De kapitein besloot dus om de zwaarden of vleugels van zijn Nautilus in een hoek van 45 deg. te plaatsen en aldus schuins naar beneden te varen. De schroef kreeg bovendien de grootste snelheid van beweging en draaide met onbeschrijfelijke kracht door het water.
Op deze wijze, met de grootste kracht voortgestuwd, trilde de Nautilus als een snaar en daalde regelmatig naar de diepte. De kapitein en ik volgden in den salon de naald van den manometer, die zich vrij snel verplaatste. Weldra waren wij dieper dan dat gedeelte der zee, waar de meeste visschen hun verblijf houden. Terwijl sommigen van die dieren slechts aan de oppervlakte van het water kunnen leven, zijn er daarentegen anderen, hoewel minder talrijk, die zich in grootere diepte ophouden; er waren er zelfs op 1200 meter diepte, onder een druk van honderd twintig atmosferen. Ik vroeg den kapitein of hij ooit visschen op nog grooter laagte gevonden had.
"Visschen?" antwoordde hij, "zelden; maar wat vermoedt of weet men bij den tegenwoordigen staat der wetenschap?"
"Het volgende, kapitein. Men weet, dat als men naar de diepten van den Oceaan afdaalt, het plantenleven eerder ophoudt dan het dierlijk leven. Men weet, dat, waar men nog levende wezens vindt, er geen enkele plant meer groeit. Men weet dat de oesters twee duizend meter diep onder water leven, en dat Mac Clintock, de held van de poolzeeen, een levende zeester van een diepte van 2500 meter naar boven heeft gehaald. Men weet, dat de equipage van de Bull-Dog van de koninklijke Engelsche marine, een zeester op meer dan vier kilometer diepte gevischt heeft; maar misschien zult gij zeggen, kapitein, dat men niets weet."
"Neen, mijnheer," antwoordde de kapitein, "zoo onbeleefd zal ik niet zijn. Ik zal u echter vragen, hoe gij het verklaart, dat die dieren op zulk een diepte kunnen leven?"
"Ik verklaar dit uit twee oorzaken," antwoordde ik; "vooreerst omdat de vertikale stroomen, ontstaan door het verschil in zoutgehalte en door de dichtheid van het water, een beweging veroorzaken, die genoegzaam is om het leven van zeesterren te onderhouden."
"Juist," zei de kapitein.
"Ten anderen omdat, als de zuurstof een levensbehoefte is, men weet dat de in zeewater opgeloste hoeveelheid zuurstof in de diepte toeneemt in plaats van te verminderen, en dat de grootere waterdruk in de diepte de samenpersing daarvan in de hand werkt."

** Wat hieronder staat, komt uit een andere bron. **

(** * Climate dashboard: load, filter and aggregate

    A shallow embedding of [app.py]: the loader
    [load_and_preprocess_data], the year/country filter of [main] and the
    series that the four [plot_*] functions draw.

    Conventions of the embedding.
    - A data frame is the list of its rows, in row order; a column is a
      record field.  A float cell is [option Q]: [None] is NaN, the marker
      pandas uses for a missing value, and [Some q] is the number [q].
      Arithmetic on floats is exact rational arithmetic; rounding is not
      modelled.
    - pandas operations are given by what they compute: [dropna] keeps the
      rows whose cell is present, boolean-mask indexing is [filter],
      [groupby(k)[c].mean()] lists the distinct keys in ascending order with
      the mean of the present cells of each group, [head] is a prefix.
    - What the program leaves to a library with many accepted inputs or an
      unspecified choice is a parameter: the date parser and the float
      parser of the loader, and the sort behind [sort_values].  Instances
      for the dataset's spellings, and two sorts, are given for evaluation.
    - Code that can raise returns a [result] or an [option]. *)

From Stdlib Require Import List ZArith QArith Qminmax Qfield String Ascii Bool Lia Lqa.
From Stdlib Require Import Sorting.Sorted Sorting.Permutation.
From Stdlib Require Import Structures.OrdersEx.
Import ListNotations.

Local Open Scope Z_scope.

(** ** Errors *)

Inductive LoadError : Type :=
| ParseError (column : string) (cell : string).

Inductive result (A : Type) : Type :=
| Ok (a : A)
| Err (e : LoadError).

Arguments Ok {A} a.
Arguments Err {A} e.

Definition bind {A B : Type} (m : result A) (k : A -> result B) : result B :=
  match m with
  | Ok a => k a
  | Err e => Err e
  end.

Notation "x <- m ;; k" := (bind m (fun x => k))
  (at level 61, m at next level, right associativity).

Fixpoint mapM {A B : Type} (f : A -> result B) (l : list A) : result (list B) :=
  match l with
  | [] => Ok []
  | a :: l' => b <- f a ;; bs <- mapM f l' ;; Ok (b :: bs)
  end.

Definition parse_with {A : Type} (column : string) (parser : string -> option A)
    (cell : string) : result A :=
  match parser cell with
  | Some a => Ok a
  | None => Err (ParseError column cell)
  end.

(** ** Timestamps and their calendar fields

    A pandas timestamp is a count of nanoseconds since 1970-01-01T00:00.
    [dt.year] and [dt.month] split the count into days and decompose the
    day number in the proleptic Gregorian calendar: first the year and the
    day within the year, by 400-, 100-, 4- and 1-year cycles counted from
    2000-01-01, then the month by walking the table of month lengths. *)

Record Timestamp : Type := { value : Z }.

Definition ns_per_day : Z := 24 * 60 * 60 * 1000 * 1000 * 1000.

Definition is_leapyear (year : Z) : bool :=
  (Z.land year 3 =? 0) &&
  (negb (Z.rem year 100 =? 0) || (Z.rem year 400 =? 0)).

Definition days_per_month_table (leap : bool) : list Z :=
  if leap
  then [31; 29; 31; 30; 31; 30; 31; 31; 30; 31; 30; 31]
  else [31; 28; 31; 30; 31; 30; 31; 31; 30; 31; 30; 31].

Definition days_per_400years : Z := 400 * 365 + 100 - 4 + 1.

(** The C division and remainder truncate towards zero: [Z.quot], [Z.rem]. *)
Definition days_to_yearsdays (days_ : Z) : Z * Z :=
  let days := days_ - (365 * 30 + 7) in
  let '(year, days) :=
    if 0 <=? days
    then (400 * Z.quot days days_per_400years, Z.rem days days_per_400years)
    else
      let year := 400 * Z.quot (days - (days_per_400years - 1)) days_per_400years in
      let days := Z.rem days days_per_400years in
      (year, if days <? 0 then days + days_per_400years else days) in
  let '(year, days) :=
    if 366 <=? days then
      let year := year + 100 * Z.quot (days - 1) (100 * 365 + 25 - 1) in
      let days := Z.rem (days - 1) (100 * 365 + 25 - 1) in
      if 365 <=? days then
        let year := year + 4 * Z.quot (days + 1) (4 * 365 + 1) in
        let days := Z.rem (days + 1) (4 * 365 + 1) in
        if 366 <=? days
        then (year + Z.quot (days - 1) 365, Z.rem (days - 1) 365)
        else (year, days)
      else (year, days)
    else (year, days) in
  (year + 2000, days).

Record datetimestruct : Type := { ds_year : Z; ds_month : Z; ds_day : Z }.

(** The loop over the twelve month lengths; [i] counts the months passed.
    When the table is exhausted the struct keeps the month and day it was
    initialised with. *)
Fixpoint month_loop (month_lengths : list Z) (i days : Z) (init : Z * Z) : Z * Z :=
  match month_lengths with
  | [] => init
  | len :: rest =>
      if days <? len then (i + 1, days + 1)
      else month_loop rest (i + 1) (days - len) init
  end.

Definition set_datetimestruct_days (days : Z) : datetimestruct :=
  let '(year, days) := days_to_yearsdays days in
  let '(month, day) := month_loop (days_per_month_table (is_leapyear year)) 0 days (1, 1) in
  {| ds_year := year; ds_month := month; ds_day := day |}.
(** C5, as the code has it. The counter is set to zero by a sample that
    is not speech and by a firing trigger; a restart of the loop, and every
    event other than a tick (station change, play, pause, settings change,
    fallback change), leaves the counter as it was. *)
Theorem restart_keeps_counter :
  (forall w s, speechSecondsRef (fst (restart w s)) = speechSecondsRef s)
  /\ (forall stations w e s,
        (forall read now, e <> Tick read now) ->
        speechSecondsRef (fst (react stations w e s)) = speechSecondsRef s)
  /\ (forall iv dataArray now s bins,
        analyserRef s = Some bins ->
        isSpeechOf (scoreOf (startIndex iv) (endIndex iv) dataArray)
                   (settings s) = false ->
        speechSecondsRef (fst (tick iv (Some dataArray) now s)) = 0%Q)
  /\ (forall iv dataArray now s bins,
        analyserRef s = Some bins ->
        fired (snd (tick iv (Some dataArray) now s)) = true ->
        speechSecondsRef (fst (tick iv (Some dataArray) now s)) = 0%Q).
Proof.
  split; [intros w s; apply restart_frame|]. split; [|split].
  - intros stations w e s Hnt.
    destruct (react_after_handle stations w e s) as (_ & -> & _).
    destruct e as [read now| | | | |]; try reflexivity.
    exfalso. now apply (Hnt read now).
  - intros iv dataArray now s bins Ha Hns.
    rewrite (tick_shape iv dataArray now s bins Ha).
    destruct (fired _); [reflexivity|].
    cbn [speechSecondsRef with_currentId].
    rewrite sample_counter, Hns. reflexivity.
  - intros iv dataArray now s bins Ha Hf.
    rewrite (tick_shape iv dataArray now s bins Ha), Hf. reflexivity.
Qed.

Lemma restart_keeps_counter_witness :
  speechSecondsRef
    (fst (react demoStations demoWorld (SelectStation "b") demoAfterFive))
  = speechSecondsRef demoAfterFive
  /\ speechSecondsRef
       (fst (tick demoInterval (Some musicFrame) demoEpoch demoAfterFive))
     = 0%Q.
Proof.
  destruct restart_keeps_counter as (_ & Hev & Hmusic & _).
  split.
  - apply Hev. intros read now. discriminate.
  - apply (Hmusic demoInterval musicFrame demoEpoch demoAfterFive 1024);
      vm_compute; reflexivity.
Defined.

(** C5 as stated fails: after five speech ticks the counter holds [1]; a
    station change, a pause followed by play, and a change of [sensitivity]
    each restart the loop (the interval is cleared and set again) and the
    counter still holds [1]. *)
Lemma restart_resets_counter_counterexample :
  (speechSecondsRef demoAfterFive == 1)%Q
  /\ (let r := react demoStations demoWorld (SelectStation "b")
                 demoAfterFive in
      snd r = [Call_setCurrentId "b"%string; Call_clearInterval;
               Call_setupAudioGraph; Call_setInterval;
               Call_setAnalysisBlocked false]
      /\ ~ (speechSecondsRef (fst r) == 0)%Q)
  /\ (let r := run demoStations
                 [(demoWorld, AudioPause); (demoWorld, AudioPlay)]
                 demoAfterFive in
      snd r = [Call_clearInterval; Call_setupAudioGraph; Call_setInterval]
      /\ ~ (speechSecondsRef (fst r) == 0)%Q)
  /\ (let r := react demoStations demoWorld
                 (SetSettings (mkSettings true 6 (5 # 10) 12))
                 demoAfterFive in
      snd r = [Call_clearInterval; Call_setupAudioGraph; Call_setInterval]
      /\ ~ (speechSecondsRef (fst r) == 0)%Q).
Proof.
  split; [vm_compute; reflexivity|].
  repeat split; try (vm_compute; reflexivity);
    vm_compute; intro H; discriminate H.
Qed.

(** With no live interval, timer ticks reach no callback. *)
Lemma idle_ticks (stations : list Station) (es : list (World * Event)) :
  forall s,
    intervalRef s = None -> Forall isTick es ->
    run stations es s = (s, []).
Proof.
  induction es as [|[w e] es IH]; intros s Hiv Hall; [reflexivity|].
  inversion Hall as [|? ? Hhead Htail]; subst.
  unfold isTick in Hhead. cbn [snd] in Hhead.
  destruct e as [read now| | | | |]; try contradiction.
  cbn [run]. rewrite (react_tick_idle stations w read now s Hiv).
  rewrite (IH s Hiv Htail). reflexivity.
Qed.

(** X25. What the failure paths do achieve. A failed read sets
    [analysisBlocked] and clears the interval; a run of the effect whose
    setup throws sets [analysisBlocked] and starts no interval; from then on
    ticks read nothing and change nothing, for as long as the effect does
    not run again. *)
Theorem analysis_failure_stops_sampling :
  (forall iv now s bins,
     analyserRef s = Some bins ->
     analysisBlocked (fst (tick iv None now s)) = true
     /\ intervalRef (fst (tick iv None now s)) = None
     /\ snd (tick iv None now s)
        = [Call_getByteFrequencyData; Call_setAnalysisBlocked true;
           Call_clearInterval])
  /\ (forall w s s1,
        enabled (settings s) = true -> isPlaying s = true ->
        setupAudioGraph w (fst (cleanup s)) = Threw s1 ->
        analysisBlocked (fst (restart w s)) = true
        /\ intervalRef (fst (restart w s)) = None
        /\ reads (snd (restart w s)) = 0%nat)
  /\ (forall stations es s,
        intervalRef s = None -> Forall isTick es ->
        fst (run stations es s) = s
        /\ reads (snd (run stations es s)) = 0%nat).
Proof.
  split; [|split].
  - intros iv now s bins Ha. unfold tick. rewrite Ha. repeat split.
  - intros w s s1 Hen Hpl Hthrow.
    destruct (restart_quiet w s) as (_ & _ & Hr).
    split; [|split; [|exact Hr]].
    + unfold restart, cleanup in *.
      destruct (intervalRef s); cbn [fst] in Hthrow; unfold detectionEffect;
        cbn [settings isPlaying with_intervalRef];
        rewrite Hen, Hpl; cbn [negb orb]; rewrite Hthrow; reflexivity.
    + pose proof (setupAudioGraph_interval w (fst (cleanup s))) as Hint.
      rewrite Hthrow in Hint.
      unfold restart, cleanup in *.
      destruct (intervalRef s) eqn:Hiv; cbn [fst] in Hthrow, Hint;
        unfold detectionEffect;
        cbn [settings isPlaying with_intervalRef];
        rewrite Hen, Hpl; cbn [negb orb]; rewrite Hthrow; cbn;
        rewrite Hint; [reflexivity | exact Hiv].
  - intros stations es s Hiv Hall.
    rewrite (idle_ticks stations es s Hiv Hall). split; reflexivity.
Qed.
(** The members a run gets: the row with a NULL flag is returned with the
    rows whose flag is 0, the row whose flag is 1 is not. *)
Example null_flag_member_is_returned :
  Members.get_members_for_call (λ l, l) None false []
    [Dtmf.mkMemberRow 3 "5551234" None;
     Dtmf.mkMemberRow 4 "5555678" (Some 1);
     Dtmf.mkMemberRow 5 "5550000" (Some 0)]
  = [Dtmf.mkMemberRow 3 "5551234" None; Dtmf.mkMemberRow 5 "5550000" (Some 0)].
Proof. reflexivity. Qed.

(** ** The caller id name *)

Section ValidationFacts.
Import Validation.






End ValidationFacts.


(** White space includes the line end: a name that carries one keeps it,
    and the text of an origination with such a caller id is read as two
    blocks. *)
Example caller_id_name_keeps_line_ends :
  let name := "A" +:+ Wire.CRLF +:+ Wire.CRLF +:+ "B" in
  Validation.validate_caller_id_name (Some name) = name
  ∧ List.length
      (Wire.listen
         [Wire.action_str "Originate"
            [("CallerID", Validation.validate_caller_id_name (Some name))]] "").1
    = 2%nat.
Proof. vm_compute. split; reflexivity. Qed.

"Zoo, weet men dat?" antwoordde de kapitein een weinig verwonderd. "Welnu, mijnheer de professor, dan weet men het goed, want het is de waarheid. Ik voeg er nog bij, dat de zwemblaas der visschen meer stikstof dan zuurstof bevat, wanneer zij aan de oppervlakte van het water gevangen worden, doch daarentegen meer zuurstof dan stikstof, als men ze uit grootere diepte ophaalt, wat een bewijs is voor uw stelling. Maar laten wij ons onderzoek voortzetten."
Ik keek weer op den manometer; deze wees een diepte van zes kilometer aan; wij waren sedert een uur aan het dalen. De Nautilus daalde altijd door; het ontvolkte water was bijzonder doorschijnend, en onbeschrijfelijk helder. Een uur later waren wij dertien kilometer diep, en nog bemerkten wij niets van den bodem der zee! Toen wij echter veertien kilometer gedaald waren, begon ik zwarte bergtoppen te zien, die naar boven staken; maar dat konden wel toppen van bergen zijn zoo hoog als de Himalaya of de Mont-Blanc, misschien nog hooger, en dan bleef de diepte van deze afgronden onberekenbaar.
De Nautilus zonk nog lager, niettegenstaande de vreeselijke drukking die hij onderging. Ik voelde de stalen platen in de voegen trillen; de steunbouten bogen zich, de geheele romp kraakte; de glazen van den salon schenen onder dien druk naar binnen te buigen; en het krachtige vaartuig zou zeker bezweken zijn, als het geen weerstand had kunnen bieden als een massief blok, zooals de kapitein mij eenmaal verzekerd had.
Terwijl wij rakelings langs de rotsen voeren, zag ik nog eenige schelpen en sommige exemplaren van zeesterren. Maar weldra verdwenen ook deze laatste vertegenwoordigers van het dierlijk leven, en op grooter diepte dan twaalf kilometer overschreed de Nautilus de grenzen van het onderzeesche leven, even als een luchtballon, die zich in de lucht hooger dan de voor het leven geschikte dampkring verheft.